Unreasonably Long Proceedings Before the General Court
The Court of Justice also found that the length of proceedings before the GC (almost five years) infringed Guardian’s right to have its case adjudicated “within a reasonable time” (Article 47 of the Charter of Fundamental Rights of the European Union). This finding is noteworthy in light of the ECJ’s recent Gascogne judgment,5 in which the ECJ held that even if the length of the GC’s procedure was excessive, a company could not seek to have that violation remedied by requesting a fine reduction from the ECJ on appeal. Rather, a company has to bring a separate action for damages before the GC. The Gascogne judgment has been criticized, including by Advocate General Wathelet in his Opinion in Guardian, as not providing for effective relief. One of the open questions after Gascogne was whether the ECJ would now simply dismiss any pleas of excessive duration on appeal as inadmissible, leaving applicants in the unenviable position of persuading the GC that the GC’s own procedure was deficient without any guidance from the higher court.
In Guardian, the ECJ indeed decided to opine explicitly on the excessive length of the GC’s procedure, thus issuing binding guidance to the lower court.

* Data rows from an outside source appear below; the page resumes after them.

(** A turn of an idle component, other than a click on start, changes
    neither the sessions nor the processors, sends no audio and leaves the
    component not listening. *)
Lemma step_idle w e w' :
  idle w -> isClickStart e = false -> step w e = Some w' -> quiet w w'.
Proof.
  intros [Hs Hp Hl] Hne.
  destruct e; try discriminate Hne; cbn [step]; intros Hstep.
  - (* stop *)
    injection Hstep as <-.
    destruct (stopSession_keeps w) as (_ & Hss & _ & _ & _ & _ & _ & Happ).
    split.
    + done.
    + unfold stopSession.
      destruct (scriptProcessorRef w); fields;
        destruct (streamRef w); fields;
        destruct (audioContextRef w); fields;
        destruct (outAudioContextRef w); fields;
        rewrite ?Hp, ?delete_empty; done.
    + rewrite stopSession_trace, realtimeInputs_app.
      assert (Hnone : forall tr, forallb isTeardown tr = true ->
                                 realtimeInputs tr = []).
      { induction tr as [|e tr IH]; simpl; [done|].
        destruct e; simpl; try done; exact IH. }
      by rewrite (Hnone _ (teardownEffects_teardown w)), app_nil_r.
    + by rewrite Happ, Hl.
  - (* opened *)
    destruct (sessions w !! session) as [[]|] eqn:E; try discriminate.
    by destruct (Hs session).
  - (* connect failed *)
    destruct (sessions w !! session) as [[]|] eqn:E; try discriminate.
    by destruct (Hs session).
  - (* closed *)
    injection Hstep as <-. unfold onclose. split; fields; rewrite ?Hl; done.
  - (* message *)
    injection Hstep as <-. apply handleMessage_quiet.
  - (* decoded *)
    destruct (tasks w !! task) as [[]|]; try discriminate.
    injection Hstep as <-.
    eapply quiet_trans; [|apply resumeDecode_quiet]. by split.
  - (* generated *)
    destruct (tasks w !! task) as [[]|]; try discriminate.
    injection Hstep as <-.
    eapply quiet_trans; [|apply resumeGenerate_quiet]. by split.
  - (* session settled *)
    destruct (tasks w !! task) as [[]|]; try discriminate.
    destruct (sessions w !! session) as [[]|]; try discriminate;
      injection Hstep as <-.
    + eapply quiet_trans;
        [|apply (resumeSession_quiet fc rest session (Normal ()))].
      by split.
    + eapply quiet_trans;
        [|apply (resumeSession_quiet fc rest session Throw)].
      by split.
  - (* audio process *)
    rewrite Hp, lookup_empty in Hstep. discriminate.
Qed.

Whether the ECJ will do so in future cases is an open question – the ECJ found that it “may note” a breach where “it is clear in the case before it, without there being any need for the parties to adduce evidence” that the GC breached the its obligation to decide the case in a reasonable time “in a sufficiently serious manner.” The delicate interplay between the ECJ and GC on the question of excessive duration of proceedings before the GC is all the more interesting given the current discussion over how the persistent backlog of cases before the GC and resulting delays should be addressed. The ECJ’s President has proposed to add a substantial number of judges to the GC, which has met resistance by EU Member States, at least in part for budgetary reasons. The prospect that companies may be able to obtain material damages for unreasonable delays as a direct result of the Member States’ failure to equip the GC with the needed resources may put the budget needed for additional judges in perspective (a figure of EUR 30 million per annum has been mentioned for doubling the currently 28 judges at the GC).

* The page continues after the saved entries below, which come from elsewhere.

(** * bandit-joeynmt: reward engine, vocabulary builder, beam tiler and
      weighted corpus assembler

    A shallow embedding of [joeynmt/metrics.py] ([f1_bin],
    [token_edit_reward], [token_lcs_reward], [token_recall_reward]) and of
    [joeynmt/helpers.py] ([build_vocab], [WeightedTranslationDataset],
    [tile]), and the properties of these functions; then of the rest of
    the two files ([chrf], [bleu], [token_accuracy], [sequence_accuracy],
    [array_to_sentence], [arrays_to_sentences], [subsequent_mask],
    [MonoDataset], [bpe_postprocess], [get_latest_checkpoint],
    [load_data]) with further properties.

    Conventions of the embedding:
    - Python ints are [Z]; positions, lengths and sizes are [nat].
    - The float cells of the reward grids are exact rationals [Q]: the only
      float operations on them are [1 - d / L] and [0 + r].  The floats of
      [f1_bin], where a division by zero gives [inf] or [nan], are
      [float64]: rationals extended with the infinities and not-a-number.
      The floats of [chrf] and [bleu] are a type with its own addition and
      division, so that nothing is said of them that rounding could undo.
    - A two-dimensional numpy array is a record of its [shape] and its
      [rows]; [wf_ndarray] says that the rows agree with the shape.  A torch
      tensor is its [size], its [stride] and its elements in the row-major
      order of their indices; [view] succeeds when torch can give the new
      size a stride over the same memory, and [contiguous] copies a tensor
      that is not laid out in row-major order.
    - A raised Python exception is the [Raise] branch of [result].
    - What lies outside the two files (the special tokens, the [Vocabulary]
      class, [str.strip], [str.split], [float], [np.exp], the fields of
      torchtext) is a parameter of the function that uses it. *)

From Stdlib Require Import String Ascii OrderedTypeEx.
From Stdlib Require Import List ZArith QArith Lia Lqa Bool Arith.
From Stdlib Require Import Permutation Sorted.
Import ListNotations.

Close Scope Q_scope.
Close Scope string_scope.

Set Implicit Arguments.

(** ** Exceptions *)

Inductive exn : Set :=
| AssertionError
| IndexError
| ValueError
| RuntimeError.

Companies caught up in cartel investigations and facing fines should carefully consider how the Court’s emphasis on non-discrimination may help or hurt their case, and adapt their advocacy accordingly. As indicated, the judgment does not impose a strict obligation on the Commission to treat captive sales on par with external sales in calculating fines. However, companies requesting the Commission discount such sales will have to advance compelling arguments based on the facts of the individual case, (e.g. the percentage of external sales is small, or the value added by the companies’ downstream operations is substantial enough not to affect downstream prices). For companies litigating before the GC, the prospect of obtaining meaningful damages for excessive delays remains distant. Thus, a preferable strategy would focus on maximizing the chances of quick resolution of the matter before the GC, highlighting a few key arguments that have the greatest chance of success.